With 2022 drawing to a close, there’s a growing course of market observers forecasting big things for small-cap stocks in 2023. More nuanced small-cap strategies could prove rewarding in the new year.
Enter the VanEck Morningstar SMID Moat ETF (CBOE: SMOT). SMOT, which debuted in October, is the newest addition to VanEck’s extensive lineup of wide moat exchange traded funds and confirms to investors that the benefits of wide moat investing are not confined to large-cap equities.
SMOT could be worth considering not only because small- and mid-cap stocks outperformed larger peers this year, but also because valuations on higher growth smaller stocks are attractive owing in part to broader market weakness this year.
“As Barron’s recently explored in the article, Small-Cap Stocks Are Set for Big Gains, valuations for small- and mid-cap companies are extremely low relative to large caps. In fact, the last time the relative price to earnings for small-caps versus large caps was this low was the ‘Dotcom Bubble’ of the early 2000s. Pair this extreme valuation discount with eventual brighter days in terms of macro backdrop, and we believe small- and mid-cap (SMID-cap) stocks may prove to be rewarding for patient investors,” notes VanEck research.

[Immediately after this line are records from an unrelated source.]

(** The key of an index reads back as that index. *)
Lemma index_of_key_of_index i : index_of_key (key_of_index i) = Some i.
Proof.
  unfold index_of_key, key_of_index.
  assert (E : NilZero.string_of_uint (Nat.to_uint i)
              = NilEmpty.string_of_uint (Nat.to_uint i)).
  { destruct (Nat.to_uint i) eqn:U; try reflexivity.
    exfalso. pose proof (f_equal Nat.of_uint U) as V.
    rewrite DecimalNat.Unsigned.of_to in V. simpl in V. subst i.
    discriminate U. }
  rewrite E at 1. rewrite NilEmpty.usu.
  rewrite DecimalNat.Unsigned.of_to. now rewrite String.eqb_refl.
Qed.

Lemma lookup_indexed_name_from k l start :
  is_name k = true ->
  lookup k (combine (List.map key_of_index (seq start (List.length l))) l) = None.
Proof.
  intros Hk. revert start.
  induction l as [|x r IH]; intros start; simpl; auto.
  destruct (String.eqb k (key_of_index start)) eqn:E.
  - apply String.eqb_eq in E. subst k.
    unfold is_name in Hk. rewrite index_of_key_of_index in Hk.
    now rewrite andb_false_r in Hk.
  - apply IH.
Qed.

Lemma lookup_indexed_name k l : is_name k = true -> lookup k (indexed l) = None.
Proof. intros Hk. now apply lookup_indexed_name_from. Qed.

Lemma is_name_not_length k : is_name k = true -> String.eqb k "length" = false.
Proof.
  unfold is_name. intros H. apply andb_prop in H as [H _].
  now apply negb_true_iff in H.
Qed.

Lemma is_name_not_index k : is_name k = true -> index_of_key k = None.
Proof.
  unfold is_name. intros H. apply andb_prop in H as [_ H].
  now destruct (index_of_key k).
Qed.

(** ** Reads after writes *)

Lemma prop_set_same v k x v' :
  is_name k = true -> set_prop v k x = Ok v' -> prop v' k = x.
Proof.
  intros Hk H. destruct v; simpl in H; try discriminate; inversion H; subst; simpl.
  - rewrite (is_name_not_length _ Hk), (is_name_not_index _ Hk).
    now rewrite lookup_assign_same.
  - now rewrite lookup_assign_same.
Qed.

Lemma prop_set_other v k x v' k' :
  k' <> k -> set_prop v k x = Ok v' -> prop v' k' = prop v k'.
Proof.
  intros N H. destruct v; simpl in H; try discriminate; inversion H; subst; simpl.
  - now rewrite lookup_assign_other.
  - now rewrite lookup_assign_other.
Qed.

Lemma set_prop_object_like v k x v' :
  set_prop v k x = Ok v' -> object_like v = true /\ object_like v' = true.
Proof.
  destruct v; simpl; intros H; try discriminate; inversion H; auto.
Qed.

Lemma set_prop_returns v k x :
  object_like v = true -> exists v', set_prop v k x = Ok v'.
Proof. destruct v; simpl; intros H; try discriminate; eauto. Qed.

Lemma object_like_not_nullish v : object_like v = true -> nullish v = false.
Proof. now destruct v. Qed.

Lemma prop_nullish v k : nullish v = true -> prop v k = VUndef.
Proof. now destruct v. Qed.

Lemma get_prop_ok v k : nullish v = false -> get_prop v k = Ok (prop v k).
Proof. unfold get_prop. now intros ->. Qed.

Lemma get_prop_inv v k c : get_prop v k = Ok c -> nullish v = false /\ c = prop v k.
Proof.
  unfold get_prop. destruct (nullish v); intros H; try discriminate.
  now inversion H.
Qed.

Lemma opt_chain_undefined path : opt_chain VUndef path = VUndef.
Proof. induction path; simpl; auto. Qed.

Lemma opt_chain_nullish v k path :
  nullish v = true -> opt_chain v (k :: path) = VUndef.
Proof.
  intros H. simpl. rewrite (prop_nullish _ _ H). apply opt_chain_undefined.
Qed.

Lemma opt_chain_empty_object k path : opt_chain (VObj []) (k :: path) = VUndef.
Proof. simpl. apply opt_chain_undefined. Qed.
(** C8 (as amended): [normalizeKeyName] is total; it first collapses and trims
    white space and turns the Unicode accidentals into ASCII, and returns that
    string when it is not a recognized spelling (so an unrecognized input that
    is already in that form comes back unchanged).  A letter A-G in either
    case, alone or followed by a sharp, is upper-cased and keeps a single
    trailing [#]; the five flats Db, Eb, Gb, Ab, Bb become their sharp
    equivalents; white space around the spelling is stripped. *)
Theorem normalizeKeyName_spec :
  (forall key : option jsstring,
      let k := asciiAccidentals (normalizeWhitespace key) in
      testFlat k = false -> testSharp k = false -> testPlain k = false ->
      normalizeKeyName key = k)
  /\ (forall s : jsstring,
         normalizeWhitespace (Some s) = s -> asciiAccidentals s = s ->
         testFlat s = false -> testSharp s = false -> testPlain s = false ->
         normalizeKeyName (Some s) = s)
  /\ (forall (pre post : jsstring) (l : N),
         blank pre -> blank post -> isNoteLetter l = true ->
         normalizeKeyName (Some (pre ++ [l] ++ post)) = [upperUnit l]
         /\ (forall a : N, a = 35%N \/ a = 9839%N ->
               normalizeKeyName (Some (pre ++ [l; a] ++ post)) = [upperUnit l; 35%N])
         /\ (forall (a : N) (sharp : jsstring), a = 98%N \/ a = 9837%N ->
               sharpOfFlat (upperUnit l) = Some sharp ->
               normalizeKeyName (Some (pre ++ [l; a] ++ post)) = sharp)).
Proof.
  split; [|split].
  - intros key k Hf Hs Hp. unfold normalizeKeyName. fold k.
    rewrite Hf, Hs, Hp. reflexivity.
  - intros s Hws Hacc Hf Hs Hp. unfold normalizeKeyName.
    rewrite Hws, Hacc, Hf, Hs, Hp. reflexivity.
  - intros pre post l Hpre Hpost Hl.
    pose proof (isNoteLetter_solid l Hl) as Hsolid.
    pose proof (isNoteLetter_cases l Hl) as Hcases. simpl in Hcases.
    split; [|split].
    + unfold normalizeKeyName.
      rewrite normalizeWhitespace_padded;
        [|assumption|assumption|unfold solid; simpl; rewrite Hsolid; reflexivity|discriminate].
      repeat (destruct Hcases as [<-|Hcases]; [reflexivity|]). contradiction.
    + intros a Ha. unfold normalizeKeyName.
      rewrite normalizeWhitespace_padded;
        [|assumption|assumption
         |unfold solid; simpl; rewrite Hsolid; destruct Ha as [-> | ->]; reflexivity
         |discriminate].
      repeat (destruct Hcases as [<-|Hcases];
              [destruct Ha as [-> | ->]; reflexivity|]). contradiction.
    + intros a sharp Ha Hsharp. unfold normalizeKeyName.
      rewrite normalizeWhitespace_padded;
        [|assumption|assumption
         |unfold solid; simpl; rewrite Hsolid; destruct Ha as [-> | ->]; reflexivity
         |discriminate].
      repeat (destruct Hcases as [<-|Hcases];
              [destruct Ha as [-> | ->]; vm_compute in Hsharp;
               first [discriminate Hsharp
                     |injection Hsharp as <-; vm_compute; reflexivity]|]).
      contradiction.
Qed.

Lemma normalizeKeyName_spec_witness :
  normalizeKeyName (Some (js "H")) = js "H"
  /\ normalizeKeyName (Some (js "X Y")) = js "X Y"
  /\ normalizeKeyName (Some (js " " ++ [103%N] ++ js " ")) = [upperUnit 103%N]
  /\ normalizeKeyName (Some (js " " ++ [102%N; 35%N] ++ js " ")) = [upperUnit 102%N; 35%N]
  /\ normalizeKeyName (Some (js "  " ++ [68%N; 98%N] ++ [])) = js "C#".
Proof.
  destruct normalizeKeyName_spec as [Hfall [Hclean Hrec]].
  split; [|split; [|split; [|split]]].
  - apply (Hfall (Some (js "H"))); reflexivity.
  - apply (Hclean (js "X Y")); reflexivity.
  - refine (proj1 (Hrec (js " ") (js " ") 103%N _ _ _)); reflexivity.
  - refine (proj1 (proj2 (Hrec (js " ") (js " ") 102%N _ _ _)) 35%N _);
      first [reflexivity | left; reflexivity].
  - refine (proj2 (proj2 (Hrec (js "  ") [] 68%N _ _ _)) 98%N (js "C#") _ _);
      first [reflexivity | left; reflexivity].
Defined.

(** C8 as stated fails: an input that is no note spelling is not returned
    unchanged when it holds a Unicode accidental or superfluous white space. *)
Lemma normalizeKeyName_unrecognized_counterexample :
  matchCompact [72; 9837]%N = None
  /\ normalizeKeyName (Some [72; 9837]%N) = js "Hb"
  /\ normalizeKeyName (Some [72; 9837]%N) <> [72; 9837]%N
  /\ normalizeKeyName (Some (js " H ")) = js "H"
  /\ normalizeKeyName (Some (js " H ")) <> js " H ".
Proof.
  split; [|split; [|split; [|split]]]; vm_compute; (reflexivity || discriminate).
Qed.

(** ** Text matching: token overlap *)

Lemma newSet_acc (l acc : list jsstring) :
  NoDup acc ->
  NoDup (fold_left setAdd l acc)
  /\ forall t, t ∈ fold_left setAdd l acc <-> t ∈ acc \/ t ∈ l.
Proof.
  revert acc. induction l as [|x l IH]; intros acc Hacc; simpl.
  - split; [exact Hacc|]. intros t. rewrite elem_of_nil. tauto.
  - assert (Hadd : NoDup (setAdd acc x) /\ forall t, t ∈ setAdd acc x <-> t ∈ acc \/ t = x).
    { unfold setAdd. destruct (setHas acc x) eqn:Hhas.
      - apply setHas_spec in Hhas. split; [exact Hacc|].
        intros t. split; [tauto|]. intros [H| ->]; assumption.
      - apply setHas_false in Hhas. split.
        + apply NoDup_app. split; [exact Hacc|]. split.
          * intros y Hy Hy'. apply list_elem_of_singleton in Hy'. subst y. contradiction.
          * apply NoDup_singleton.
        + intros t. rewrite elem_of_app, list_elem_of_singleton. tauto. }
    destruct Hadd as [Hnd Hin]. destruct (IH _ Hnd) as [IH1 IH2].
    split; [exact IH1|]. intros t. rewrite IH2, Hin, elem_of_cons. tauto.
Qed.

Lemma newSet_NoDup (l : list jsstring) : NoDup (newSet l).
Proof. apply (newSet_acc l []). apply NoDup_nil_2. Qed.

Lemma tokenSet_NoDup (s : option jsstring) : NoDup (tokenSet s).
Proof. apply newSet_NoDup. Qed.

Lemma countShared_acc (A B : list jsstring) (n : nat) :
  fold_left (fun inter t => if setHas B t then S inter else inter) A n
  = (n + length (List.filter (setHas B) A))%nat.
Proof.
  revert n. induction A as [|x A IH]; intros n; simpl; [lia|].
  rewrite IH. destruct (setHas B x); simpl; lia.
Qed.

Lemma countShared_filter (A B : list jsstring) :
  countShared A B = length (List.filter (setHas B) A).
Proof. unfold countShared. rewrite countShared_acc. reflexivity. Qed.

Lemma filter_setHas_NoDup (A B : list jsstring) :
  NoDup A -> NoDup (List.filter (setHas B) A).
Proof.
  intros H. apply NoDup_ListNoDup. apply List.NoDup_filter.
  apply NoDup_ListNoDup. exact H.
Qed.

(** The counting loop computes the size of the intersection. *)
Lemma countShared_size (A B : list jsstring) :
  NoDup A ->
  countShared A B = size ((list_to_set A : gset jsstring) ∩ list_to_set B).
Proof.
  intros HA. rewrite countShared_filter.
  rewrite <- (size_list_to_set (C := gset jsstring) (List.filter (setHas B) A))
    by (apply filter_setHas_NoDup; exact HA).
  f_equal. apply set_eq. intros t.
  rewrite elem_of_intersection, !elem_of_list_to_set.
  rewrite !list_elem_of_In, filter_In, <- !list_elem_of_In, setHas_spec.
  tauto.
Qed.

SMOT follows the Morningstar US Small-Mid Cap Moat Focus Index and holds 95 stocks, or roughly 9.5% of the S&P MidCap 400 and S&P SmallCap 600 indexes, confirming that finding credible wide moat names among small companies is often easier said than done. That speaks to the advantage of tapping SMOT rather than stock selection.
Another potential benefit of the SMOT approach is that there could be occasions when the ETF’s lineup is home to some hidden gems, plenty of which reside in mid- and small-cap territory.
“The average small- and mid-cap stock has fewer than eight analysts covering and writing research or recommendations on it, and about one-fifth of these companies have no more than three analysts covering them (the average large-cap company has roughly 21 analysts covering it). This lack of analyst coverage results in a potentially greater dispersion between stock prices and fair value that can prove rewarding for investors,” add VanEck.
Adding to the allure of SMOT in an environment where markets are clearing emphasizing quality is the point that many wide moat companies also fit the bill as quality firms. As VanEck points out, just 13% of the components in SMOT’s underlying index have negative earnings compared to 30% for the widely followed Russell 2000 Index.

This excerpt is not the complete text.